Britain’s Trident Nuclear “Deterrent”: How the Banks Have their Fingers on the Button

Tuesday, March 1, 2016
By Paul Martin

By Steve Topple
Global Research
February 29, 2016

The debate surrounding the renewal of the Trident nuclear ‘deterrent’ is a perpetual one that never appears to be out of the news in some way.

Take last week. On Monday, Labour went into (another) nuclear-grade meltdown over the ‘thorny’ issue (pun intended) of the party’s stance on the matter, with the GMB Union wading into the debate on Tuesday.

Thursday saw Whitehall sources suggest David Cameron will be delaying the vote on its renewal until after the EU referendum, and on Saturday the US defence secretary blundered in, urging the UK to renew the programme to keep its “outsized” role in the world, like our country was some sort of fast-food meal deal you only get in America.
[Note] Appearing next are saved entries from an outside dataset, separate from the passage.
(** * call_reminder: the reminder scheduler and the Vapi call trigger

    A shallow embedding of [backend/app/services/vapi.py] and
    [backend/app/services/scheduler.py], with the models and schemas they
    use, and the properties of the scheduling loop proved over it.

    Python exceptions are values of [Exn]; a call that may raise returns
    an [Outcome].  What the outside world answers (the HTTP provider, the
    database, the clock) is an argument of the functions, so every
    definition computes. *)

From Stdlib Require Import ZArith String List Bool Lia.
From stdpp Require Import base option list strings pretty gmap fin_maps sorting.

Set Warnings "-register-all".

Open Scope Z_scope.
Open Scope string_scope.

(** ** Exceptions *)

(** The classes the handlers of [trigger_call] tell apart: an instance
    of [httpx.TimeoutException], an instance of [httpx.RequestError] that
    is no timeout, and any other instance of [Exception]. *)
Inductive ExnClass := TimeoutException | RequestError | OtherException.

(** An exception object: its class and the text [str(e)] gives.  Only
    subclasses of [Exception] are modelled. *)
Record Exn := MkExn { exn_class : ExnClass; exn_str : string }.

Inductive Outcome (A : Type) :=
  | Ok (a : A)
  | Raise (e : Exn).
Arguments Ok {A} a.
Arguments Raise {A} e.

Definition bind_outcome {A B} (o : Outcome A) (k : A -> Outcome B) : Outcome B :=
  match o with
  | Ok a => k a
  | Raise e => Raise e
  end.

(** [try: o  except Exception as e: h e]. *)
Definition catch_outcome {A} (o : Outcome A) (h : Exn -> Outcome A) : Outcome A :=
  match o with
  | Ok a => Ok a
  | Raise e => h e
  end.

(** ** Decoded JSON values, as [response.json()] returns them

    Strings are sequences of code points below 256.  A float is known by
    the text [repr] prints for it, which is all the code does with one. *)

Inductive Json :=
  | JNull
  | JBool (b : bool)
  | JNum (n : Z)
  | JFloat (repr : string)
  | JStr (s : string)
  | JArr (xs : list Json)
  | JObj (fields : list (string * Json)).

(** [d.get(key)] on a decoded object: the binding of [key], if any. *)
Fixpoint dict_get (key : string) (fields : list (string * Json)) : option Json :=
  match fields with
  | [] => None
  | (k, v) :: rest => if String.eqb k key then Some v else dict_get key rest
  end.

Definition join_with (sep : string) (parts : list string) : string :=
  match parts with
  | [] => EmptyString
  | p :: ps => fold_left (fun acc q => acc +:+ sep +:+ q) ps p
  end.

(** *** [repr] of a [str] *)

Definition single_quote : Ascii.ascii := Ascii.ascii_of_nat 39.
Definition double_quote : Ascii.ascii := Ascii.ascii_of_nat 34.
Definition backslash : Ascii.ascii := Ascii.ascii_of_nat 92.

Fixpoint has_char (c : Ascii.ascii) (s : string) : bool :=
  match s with
  | EmptyString => false
  | String c' s' => Ascii.eqb c c' || has_char c s'
  end.

(** The quote [repr] puts around [s]: a single quote, unless [s] holds
    single quotes and no double quote. *)
Definition repr_quote (s : string) : Ascii.ascii :=
  if has_char single_quote s && negb (has_char double_quote s) then double_quote
  else single_quote.

Definition hex_digit (n : nat) : Ascii.ascii :=
  Ascii.ascii_of_nat (if Nat.ltb n 10 then 48 + n else 87 + n).

(** [\xhh]. *)
Definition hex_escape (n : nat) : string :=
  String backslash
    (String (Ascii.ascii_of_nat 120)
       (String (hex_digit (Nat.div n 16))
          (String (hex_digit (Nat.modulo n 16)) EmptyString))).

(** [str.isprintable] on one code point below 256: the control
    characters, the no-break space and the soft hyphen are not. *)
Definition printable (n : nat) : bool :=
  (Nat.leb 32 n && Nat.ltb n 127) || (Nat.leb 161 n && negb (Nat.eqb n 173)).
(** Induction on a text, line by line. *)
Lemma lines_ind (P : string -> Prop) :
  P EmptyString ->
  (forall body, char_in LF body = false -> body <> EmptyString -> P body) ->
  (forall body rest, char_in LF body = false -> P rest -> P (body ++ String LF rest)) ->
  forall s, P s.
Proof.
  intros Hnil Hlast Hline.
  assert (H : forall s pre, char_in LF pre = false -> P (pre ++ s)).
  { induction s as [|c s IH]; intros pre Hpre.
    - rewrite append_nil_r. destruct pre; [exact Hnil|].
      apply Hlast; [exact Hpre|discriminate].
    - destruct (Ascii.eqb LF c) eqn:E.
      + apply Ascii.eqb_eq in E; subst c.
        apply Hline; [exact Hpre|]. apply (IH EmptyString). reflexivity.
      + replace (pre ++ String c s) with ((pre ++ String c EmptyString) ++ s)
          by (rewrite append_assoc; reflexivity).
        apply IH. rewrite char_in_append, Hpre. simpl. now rewrite E. }
  intros s. apply (H s EmptyString). reflexivity.
Qed.

(** With no LF in [old], replacing line by line is replacing in the text. *)
Lemma printed_replace_lines (o : ascii) (old new s : string) :
  char_in LF (String o old) = false ->
  printed (map (str_replace (String o old) new) (splitlines s))
  = str_replace (String o old) new s.
Proof.
  intros Hold.
  induction s as [|body Hb Hne|body rest Hb IH] using lines_ind.
  - reflexivity.
  - rewrite splitlines_last by assumption. cbn [map printed]. apply append_nil_r.
  - rewrite splitlines_line by assumption. cbn [map printed]. rewrite IH.
    rewrite !(str_replace_around LF) by exact Hold.
    rewrite str_replace_nil, append_assoc. reflexivity.
Qed.

Lemma inplace_replace (o : ascii) (old new content : string) :
  char_in LF (String o old) = false ->
  inplace (str_replace (String o old) new) content
  = str_replace (String o old) new (universal_newlines content).
Proof. intros H. unfold inplace, readlines. now apply printed_replace_lines. Qed.

Lemma printed_app (xs ys : list string) :
  printed (xs ++ ys) = printed xs ++ printed ys.
Proof.
  induction xs as [|x xs IH]; simpl; [reflexivity|].
  now rewrite IH, append_assoc.
Qed.

Lemma printed_splitlines (s : string) : printed (splitlines s) = s.
Proof.
  induction s as [|body Hb Hne|body rest Hb IH] using lines_ind.
  - reflexivity.
  - rewrite splitlines_last by assumption. simpl. apply append_nil_r.
  - rewrite splitlines_line by assumption. simpl. rewrite IH.
    now rewrite append_assoc.
Qed.

Lemma printed_readlines (s : string) :
  char_in CR s = false -> printed (readlines s) = s.
Proof.
  intros H. unfold readlines. rewrite universal_newlines_id by exact H.
  apply printed_splitlines.
Qed.

(** The round trip of the redirect file, as the two loops of [build_docs]
    perform it. *)
Lemma redirects_round_trip (v content : string) :
  char_in SLASH v = false ->
  char_in LF v = false ->
  char_in CR v = false ->
  char_in CR content = false ->
  str_in ("/" ++ v ++ "/") content = false ->
  inplace (fun line => str_replace ("/" ++ v ++ "/") "/latest/" line)
          (inplace (fun line => str_replace "/latest/" ("/" ++ v ++ "/") line) content)
  = content.
Proof.
  intros Hslash Hlf Hcr Hcontent Hin.
  change ("/" ++ v ++ "/") with (String SLASH (v ++ "/")) in *.
  change "/latest/" with (String SLASH "latest/").
  change (fun line => str_replace (String SLASH (v ++ "/")) (String SLASH "latest/") line)
    with (str_replace (String SLASH (v ++ "/")) (String SLASH "latest/")).
  change (fun line => str_replace (String SLASH "latest/") (String SLASH (v ++ "/")) line)
    with (str_replace (String SLASH "latest/") (String SLASH (v ++ "/"))).
  assert (HB : forall c, char_in c v = false -> Ascii.eqb c SLASH = false ->
                         char_in c (String SLASH (v ++ "/")) = false).
  { intros c Hv Hc. unfold SLASH in *. cbn [char_in].
    rewrite char_in_append, Hv, Hc. cbn [char_in]. now rewrite Hc. }
  rewrite (inplace_replace SLASH "latest/") by reflexivity.
  rewrite inplace_replace by (apply HB; [exact Hlf|reflexivity]).
  rewrite (universal_newlines_id content) by exact Hcontent.
  rewrite universal_newlines_id.
  - now apply replace_round_trip.
  - apply char_in_str_replace; [exact Hcontent|].
    apply HB; [exact Hcr|reflexivity].
Qed.

(** ** The replacement template *)

Lemma tokenize_plain (s : string) :
  char_in BACKSLASH s = false -> tokenize false s = Some (plain_tokens s).
Proof.
  induction s as [|c s IH]; simpl; intros H; [reflexivity|].
  apply orb_false_iff in H as [Hc Hs].
  rewrite Ascii.eqb_sym, Hc, (IH Hs). reflexivity.
Qed.

Lemma parse_plain (s : string) :
  parse_template Text (plain_tokens s) = Some (plain_items s).
Proof.
  induction s as [|c s IH]; [reflexivity|].
  cbn [plain_tokens plain_items parse_template]. now rewrite IH.
Qed.

Lemma expand_plain (s matched : string) : expand (plain_items s) matched = s.
Proof. induction s as [|c s IH]; simpl; [reflexivity | now rewrite IH]. Qed.

Lemma re_sub_plain (repl line : string) :
  char_in BACKSLASH repl = false ->
  re_sub repl line = Some (set_line repl line).
Proof.
  intros H. unfold re_sub, compile_template, set_line.
  rewrite tokenize_plain by exact H. rewrite parse_plain.
  now rewrite expand_plain.
Qed.

Lemma sub_lines_plain (repl : string) (lines : list string) :
  char_in BACKSLASH repl = false ->
  sub_lines repl lines = Some (map (set_line repl) lines).
Proof.
  intros H. induction lines as [|l ls IH]; [reflexivity|].
  cbn [sub_lines map]. rewrite re_sub_plain by exact H. now rewrite IH.
Qed.

(** A character that is neither in the fixed text of the declaration nor in
    the version is not in the declaration. *)
Lemma declaration_free (c : ascii) (v : string) :
  char_in c (declaration EmptyString) = false ->
  char_in c v = false ->
  char_in c (declaration v) = false.
Proof.
  unfold declaration. remember "var buildVersion = " as pre.
  intros H Hv. rewrite char_in_append in *. cbn [char_in append] in *.
  rewrite char_in_append, Hv. cbn [char_in].
  destruct (char_in c pre), (Ascii.eqb c DQUOTE), (Ascii.eqb c ";");
    simpl in *; congruence.
Qed.

(** ** The rewrite of the configuration file, line by line *)

Lemma from_LF_body (body : string) :
  char_in LF body = false -> from_LF body = EmptyString.
Proof.
  induction body as [|c body IH]; simpl; intros H; [reflexivity|].
  apply orb_false_iff in H as [Hc Hb].
  rewrite Ascii.eqb_sym, Hc. now apply IH.
Qed.

Lemma from_LF_line (body rest : string) :
  char_in LF body = false -> from_LF (body ++ String LF rest) = String LF rest.
Proof.
  induction body as [|c body IH]; cbn [from_LF append char_in]; intros H.
  - now rewrite Ascii.eqb_refl.
  - apply orb_false_iff in H as [Hc Hb].
    rewrite Ascii.eqb_sym, Hc. now apply IH.
Qed.

Lemma startswith_line (p body rest : string) :
  char_in LF p = false ->
  startswith p (body ++ String LF rest) = startswith p body.
Proof.
  intros Hp. destruct (startswith p body) eqn:E.
  - now apply startswith_extend.
  - destruct (startswith p (body ++ String LF rest)) eqn:E'; [|reflexivity].
    apply startswith_before_char in E'; [congruence|exact Hp].
Qed.

Lemma set_line_body (repl body : string) :
  char_in LF body = false ->
  set_line repl body = if startswith buildVersion_prefix body then repl else body.
Proof.
  intros H. unfold set_line. rewrite from_LF_body by exact H.
  now rewrite append_nil_r.
Qed.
How much do we really know about the detail of the finance behind Trident and the networks of power?

The UK’s Trident system consists of four submarines, each capable of carrying 16 missiles (but in line with government policy only ever carry eight). These in turn carry up to 12 warheads each (although again, policy deems a maximum of 40). One is on constant patrol, while another is under maintenance and two are either in training or in port.